[RECORDS PROVIDED — start]
(** Renewing and releasing are the holder's alone: an unknown (or expired)
    lease is not found, somebody else's is refused with both names, and in either
    case nothing but expiry happens; the holder's own is renewed to [now + ttl],
    or removed. *)
Theorem renew_release_by_holder_only `{!HashOrder string Lease} tb i h ttl now :
  keys_ok tb →
  renew tb i h ttl now =
    match leases (expire tb now).1 !! i with
    | None => ((expire tb now).1, Err (NotFound i))
    | Some l =>
        if decide (holder l = h)
        then let l' := {| id := i; resource := resource l; holder := h; mode := mode l;
                          acquired_at := acquired_at l; held_since_field := held_since_field l;
                          change_seq := change_seq l; expires_at := now + ttl; note := note l;
                          amount := amount l; automatic := automatic l |} in
             (mk (<[i := l']> (leases (expire tb now).1)), Ok l')
        else ((expire tb now).1, Err (NotHolder i (holder l) h))
    end ∧
  release tb i h =
    match leases tb !! i with
    | None => (tb, Err (NotFound i))
    | Some l => if decide (holder l = h) then (mk (delete i (leases tb)), Ok l)
                else (tb, Err (NotHolder i (holder l) h))
    end.
Proof.
  intros Hk. unfold renew, release, owned, eqb. split.
  - destruct (leases (expire tb now).1 !! i) as [l|] eqn:El; [|done].
    assert (id l = i) as <-.
    { apply lookup_expire in El as [El _]; [|done]. by apply (Hk i l). }
    case_bool_decide; case_decide; simpl; congruence.
  - destruct (leases tb !! i) as [l|]; [|done].
    case_bool_decide; case_decide; simpl; congruence.
Qed.

(** When an agent exits, [release_all] drops exactly its leases; when a turn
    ends, [release_held] with [only_automatic] drops exactly those an adapter took
    and leaves what the agent asked for. What is returned is what was dropped. *)
Theorem release_held_exact `{!HashOrder string Lease} tb h only_automatic :
  keys_ok tb →
  (∀ k l, leases (release_held tb h only_automatic).1 !! k = Some l ↔
     leases tb !! k = Some l ∧ (holder l ≠ h ∨ (only_automatic = true ∧ automatic l = false))) ∧
  (∀ l, l ∈ (release_held tb h only_automatic).2 ↔
     leases tb !! id l = Some l ∧ holder l = h ∧ (only_automatic = true → automatic l = true)).
Proof.
  intros Hk. split; [intros k l; by apply lookup_release_held|].
  intros l. unfold release_held.
  pose proof (elem_of_sweep_out
    (λ l, (holder l == h) && (negb only_automatic || automatic l)) tb l Hk) as Hout.
  destruct (remove_ids _ _) as [m out]; simpl in *. rewrite Hout. unfold eqb.
  case_bool_decide; destruct only_automatic, (automatic l); simpl; naive_solver.
Qed.

(** A whole handoff keeps the table well formed and moves exactly the giver's
    live leases: each keeps its id, resource, mode, acquisition and expiry, gets
    the new holder, and counts as held since the handoff. *)
Theorem transfer_moves_all_live `{!HashOrder string Lease} tb from to now :
  wf tb →
  wf (transfer tb from to now).1 ∧
  (∀ k l, leases tb !! k = Some l → now < expires_at l → holder l = from →
     leases (transfer tb from to now).1 !! k = Some (moved_to to now l)) ∧
  (∀ k l, leases tb !! k = Some l → now < expires_at l → holder l ≠ from →
     leases (transfer tb from to now).1 !! k = Some l).
Proof.
  intros Hwf. split; [by apply wf_transfer|].
  split; intros k l Hl He Hh; unfold transfer; simpl; rewrite lookup_fmap;
    rewrite (proj2 (lookup_expire tb now k l (proj1 Hwf))) by done; simpl.
  - by rewrite Hh, eqb_refl.
  - by rewrite (proj2 (eqb_false (holder l) from) Hh).
Qed.
Definition with_updated_at (v : instant) (t : Task) : Task :=
  mkTask (t_id t) (t_project t) (t_key t) (t_board t) (t_title t) (t_acceptance t)
    (t_description t) (t_column t) (t_lane t) (t_rank t) (t_assignee t) (t_priority t)
    (t_size t) (t_due t) (t_external_blocker t) (t_parent t) (t_blocked_by t) (t_tags t)
    (t_created_by t) (t_created_at t) v (t_archived_at t) (t_links t) (t_plan t)
    (t_lane_since t) (t_fired t).

Definition with_archived_at (v : option instant) (t : Task) : Task :=
  mkTask (t_id t) (t_project t) (t_key t) (t_board t) (t_title t) (t_acceptance t)
    (t_description t) (t_column t) (t_lane t) (t_rank t) (t_assignee t) (t_priority t)
    (t_size t) (t_due t) (t_external_blocker t) (t_parent t) (t_blocked_by t) (t_tags t)
    (t_created_by t) (t_created_at t) (t_updated_at t) v (t_links t) (t_plan t)
    (t_lane_since t) (t_fired t).

Definition with_links (v : list Link) (t : Task) : Task :=
  mkTask (t_id t) (t_project t) (t_key t) (t_board t) (t_title t) (t_acceptance t)
    (t_description t) (t_column t) (t_lane t) (t_rank t) (t_assignee t) (t_priority t)
    (t_size t) (t_due t) (t_external_blocker t) (t_parent t) (t_blocked_by t) (t_tags t)
    (t_created_by t) (t_created_at t) (t_updated_at t) (t_archived_at t) v (t_plan t)
    (t_lane_since t) (t_fired t).

Definition with_plan (v : option string) (t : Task) : Task :=
  mkTask (t_id t) (t_project t) (t_key t) (t_board t) (t_title t) (t_acceptance t)
    (t_description t) (t_column t) (t_lane t) (t_rank t) (t_assignee t) (t_priority t)
    (t_size t) (t_due t) (t_external_blocker t) (t_parent t) (t_blocked_by t) (t_tags t)
    (t_created_by t) (t_created_at t) (t_updated_at t) (t_archived_at t) (t_links t) v
    (t_lane_since t) (t_fired t).

Definition with_lane_since (v : option instant) (t : Task) : Task :=
  mkTask (t_id t) (t_project t) (t_key t) (t_board t) (t_title t) (t_acceptance t)
    (t_description t) (t_column t) (t_lane t) (t_rank t) (t_assignee t) (t_priority t)
    (t_size t) (t_due t) (t_external_blocker t) (t_parent t) (t_blocked_by t) (t_tags t)
    (t_created_by t) (t_created_at t) (t_updated_at t) (t_archived_at t) (t_links t)
    (t_plan t) v (t_fired t).

Definition with_fired (v : list string) (t : Task) : Task :=
  mkTask (t_id t) (t_project t) (t_key t) (t_board t) (t_title t) (t_acceptance t)
    (t_description t) (t_column t) (t_lane t) (t_rank t) (t_assignee t) (t_priority t)
    (t_size t) (t_due t) (t_external_blocker t) (t_parent t) (t_blocked_by t) (t_tags t)
    (t_created_by t) (t_created_at t) (t_updated_at t) (t_archived_at t) (t_links t)
    (t_plan t) (t_lane_since t) v.

(** ** Boards *)

Definition LANES_MAX : nat := 16.
Definition SLUG_CHARS : nat := 32.
Definition NAME_CHARS : nat := 40.
Definition MAIN : string := "main".

Inductive Owner := OAny | OHuman | OAgent | ORole (role : string).

Record Lane := mkLane {
  slug : string;
  lane_name : string;
  category : Column;
  owner : Owner;
  wip : option Z;
}.

Global Instance Owner_eq_dec : EqDecision Owner.
Proof. solve_decision. Defined.
Global Instance Lane_eq_dec : EqDecision Lane.
Proof. solve_decision. Defined.

Definition owner_word (o : Owner) : string :=
  match o with
  | OAny => "anyone"
  | OHuman => "the person"
  | OAgent => "agents"
  | ORole role => ("role " ++ role)%string
  end.

Definition lane_new (slug name : string) (category : Column) (owner : Owner) : Lane :=
  mkLane slug name category owner None.

Definition over (l : Lane) (count : Z) : bool :=
  is_some_and (λ wip, (0 <? wip) && (wip <? count)) (wip l).

Record Board := mkBoard {
  b_project : string;
  b_slug : string;
  b_name : string;
  template : string;
  lanes : list Lane;
  pull_source : string;
  pull_target : string;
  b_key_prefix : string;
  last_key : Z;
  b_created_at : instant;
  b_updated_at : instant;
}.

Inductive BoardError :=
| BInvalid (reason : string)
| NoLane (asked : string) (lanes : list string).

Definition TEMPLATES : list string := ["classic"; "agents"; "simple"].

Definition valid_slug (s : string) : bool :=
  negb (s == "")
  && (chars_count s <=? SLUG_CHARS)%nat
  && sforall (λ c, is_ascii_lowercase c || is_ascii_digit c || Ascii.eqb c "-" || Ascii.eqb c "_") s.

Definition lane (b : Board) (s : string) : option Lane :=
  List.find (λ l, slug l == s) (lanes b).

Definition first (b : Board) (c : Column) : option Lane :=
  List.find (λ l, category l == c) (lanes b).

(** [unwrap_or(&self.lanes[0])] reads the first lane whatever happens: [None] is
    the panic on a board without lanes. *)
Definition lane_of (b : Board) (t : Task) : option Lane :=
  match lanes b with
  | [] => None
  | l0 :: _ =>
      let own := match t_lane t ≫= lane b with
                 | Some l => if category l == t_column t then Some l else None
                 | None => None
                 end in
      Some (unwrap_or l0 (match own with Some l => Some l | None => first b (t_column t) end))
  end.

(** The checks on each lane, with the slugs seen so far. *)
Fixpoint check_lanes (seen : gset string) (ls : list Lane) : result unit BoardError :=
  match ls with
  | [] => Ok tt
  | l :: ls =>
      if negb (valid_slug (slug l))
      then Err (BInvalid "a lane's slug is lowercase letters, digits, - and _")
      else if bool_decide (slug l ∈ seen) then Err (BInvalid "two lanes have the same slug")
      else if (trim (lane_name l) == "") || (NAME_CHARS <? chars_count (trim (lane_name l)))%nat
      then Err (BInvalid "a lane's name is one to forty characters")
      else check_lanes ({[slug l]} ∪ seen) ls
  end.

(** [Board::check]. *)
Definition board_check (b : Board) : result unit BoardError :=
  if (b_name b == "") || (NAME_CHARS <? chars_count (b_name b))%nat
  then Err (BInvalid "a board's name is one to forty characters")
  else if negb (valid_slug (b_slug b))
  then Err (BInvalid "a board's slug is lowercase letters, digits, - and _")
  else if (length (lanes b) =? 0)%nat || (LANES_MAX <? length (lanes b))%nat
  then Err (BInvalid "a board has one to sixteen lanes")
  else
    let? _ := check_lanes ∅ (lanes b) in
    if negb (is_some_and (λ l, category l == Ready) (lane b (pull_source b)))
    then Err (BInvalid "the pull source is a Ready lane on the board")
    else if negb (is_some_and (λ l, category l == InProgress) (lane b (pull_target b)))
    then Err (BInvalid "the pull target is an In progress lane on the board")
    else if negb (existsb (λ l, category l == Done) (lanes b))
    then Err (BInvalid "a board has a Done lane")
    else Ok tt.

(** The lanes, pull source and pull target of a template. *)
Definition template_lanes (template : string) : option (list Lane * string * string) :=
  if template == "classic" then
    Some ([lane_new "backlog" "Backlog" Backlog OHuman;
           lane_new "ready" "Ready" Ready OAgent;
           lane_new "in_progress" "In progress" InProgress OAgent;
           lane_new "review" "Review" Review OHuman;
           lane_new "done" "Done" Done OAny],
          "ready", "in_progress")
  else if template == "agents" then
    Some ([lane_new "backlog" "Backlog" Backlog OHuman;
           lane_new "approved" "Approved" Ready OAgent;
           lane_new "analyst" "Analyst" InProgress (ORole "analyst");
           lane_new "in_progress" "In progress" InProgress OAgent;
           lane_new "testing" "Testing" Review (ORole "tester");
           lane_new "uat" "UAT" Review OHuman;
           lane_new "done" "Done" Done OHuman;
           lane_new "blocked" "Blocked" Blocked OAny;
           lane_new "cancelled" "Cancelled" Cancelled OHuman],
          "approved", "analyst")
  else if template == "simple" then
    Some ([lane_new "ready" "To do" Ready OAny;
           lane_new "in_progress" "Doing" InProgress OAny;
           lane_new "done" "Done" Done OAny],
          "ready", "in_progress")
  else None.

Definition from_template (project slug name template key_prefix : string) (now : instant)
    : result Board BoardError :=
  match template_lanes template with
  | None =>
      Err (BInvalid ("no template is called " ++ template ++ "; there are "
                     ++ String.concat ", " TEMPLATES)%string)
  | Some (ls, source, target) =>
      let board := mkBoard project slug (trim name) template ls source target key_prefix 0 now now in
      let? _ := board_check board in
      Ok board
  end.

(** An ASCII predicate on a character: false of any other character. *)
Definition on_ascii (f : ascii → bool) (c : string) : bool :=
  match c with String a EmptyString => f a | _ => false end.

(** The initials loop of [key_prefix], with the character before. *)
Fixpoint initials (previous : option string) (cs : list string) : string :=
  match cs with
  | [] => ""
  | c :: cs =>
      let starts := match previous with
                    | None => true
                    | Some p => negb (on_ascii is_ascii_alphanumeric p)
                                || (on_ascii is_ascii_lowercase p && on_ascii is_ascii_uppercase c)
                    end in
      if on_ascii is_ascii_alphabetic c && starts
      then (to_ascii_uppercase c ++ initials (Some c) cs)%string
      else initials (Some c) cs
  end.

Definition key_prefix (name : string) : string :=
  let inits := initials None (chars name) in
  if (2 <=? chars_count inits)%nat then chars_take 4 inits
  else
    let letters := to_ascii_uppercase
                     (String.concat "" (take 2 (filter (λ c, on_ascii is_ascii_alphabetic c) (chars name)))) in
    if letters == "" then "T" else letters.

(** [Board::main]; [None] is the panic of its [expect]. *)
Definition main (project project_name : string) (now : instant) : option Board :=
  match from_template project MAIN "Main" "classic" (key_prefix project_name) now with
  | Ok b => Some b
  | Err _ => None
  end.

Section Names.
Context {U : Unicode}.

(** [Board::resolve]. *)
Definition resolve (b : Board) (words : string) : result Lane BoardError :=
  let asked := trim words in
  let folded := replace_char "-" "_" (replace_char " " "_" (to_lowercase asked)) in
  let no_lane := Err (NoLane asked (slug <$> lanes b)) in
  match
    List.find (λ l, (slug l == folded) || (to_lowercase (lane_name l) == to_lowercase asked)) (lanes b)
  with
  | Some l => Ok l
  | None =>
      match column_parse asked ≫= first b with
      | Some l => Ok l
      | None =>
          if (3 <=? chars_count folded)%nat then
            match filter (λ l, starts_with (slug l) folded
                               || starts_with (to_lowercase (lane_name l)) (to_lowercase asked))
                    (lanes b) with
            | [l] => Ok l
            | _ => no_lane
            end
          else no_lane
      end
  end.

(** The character loop of [slug_of]. *)
Fixpoint slug_loop (slug : string) (cs : list string) : string :=
  match cs with
  | [] => slug
  | c :: cs =>
      if on_ascii is_ascii_alphanumeric c then slug_loop (slug ++ c) cs
      else if negb (ends_with_char "-" slug) && negb (slug == "") then slug_loop (slug ++ "-") cs
      else slug_loop slug cs
  end.

Definition slug_of (name : string) : string :=
  let slug := slug_loop "" (chars (to_lowercase (trim name))) in
  let slug := chars_take SLUG_CHARS (trim_end_char "-" slug) in
  if slug == "" then "board" else slug.
End Names.

(** [Board::take_key]. *)
Definition take_key (b : Board) : Board * string :=
  let n := u64_add (last_key b) 1 in
  (mkBoard (b_project b) (b_slug b) (b_name b) (template b) (lanes b) (pull_source b)
     (pull_target b) (b_key_prefix b) n (b_created_at b) (b_updated_at b),
   (b_key_prefix b ++ "-" ++ pretty n)%string).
[RECORDS PROVIDED — finish]
## ASSIGNMENT
Please give back only the lines between the first line of the entries and the line with "intros Hk. unfold", both ends included, word for word.

## RESPONSE AREA
(** Renewing and releasing are the holder's alone: an unknown (or expired)
    lease is not found, somebody else's is refused with both names, and in either
    case nothing but expiry happens; the holder's own is renewed to [now + ttl],
    or removed. *)
Theorem renew_release_by_holder_only `{!HashOrder string Lease} tb i h ttl now :
  keys_ok tb →
  renew tb i h ttl now =
    match leases (expire tb now).1 !! i with
    | None => ((expire tb now).1, Err (NotFound i))
    | Some l =>
        if decide (holder l = h)
        then let l' := {| id := i; resource := resource l; holder := h; mode := mode l;
                          acquired_at := acquired_at l; held_since_field := held_since_field l;
                          change_seq := change_seq l; expires_at := now + ttl; note := note l;
                          amount := amount l; automatic := automatic l |} in
             (mk (<[i := l']> (leases (expire tb now).1)), Ok l')
        else ((expire tb now).1, Err (NotHolder i (holder l) h))
    end ∧
  release tb i h =
    match leases tb !! i with
    | None => (tb, Err (NotFound i))
    | Some l => if decide (holder l = h) then (mk (delete i (leases tb)), Ok l)
                else (tb, Err (NotHolder i (holder l) h))
    end.
Proof.
  intros Hk. unfold renew, release, owned, eqb. split.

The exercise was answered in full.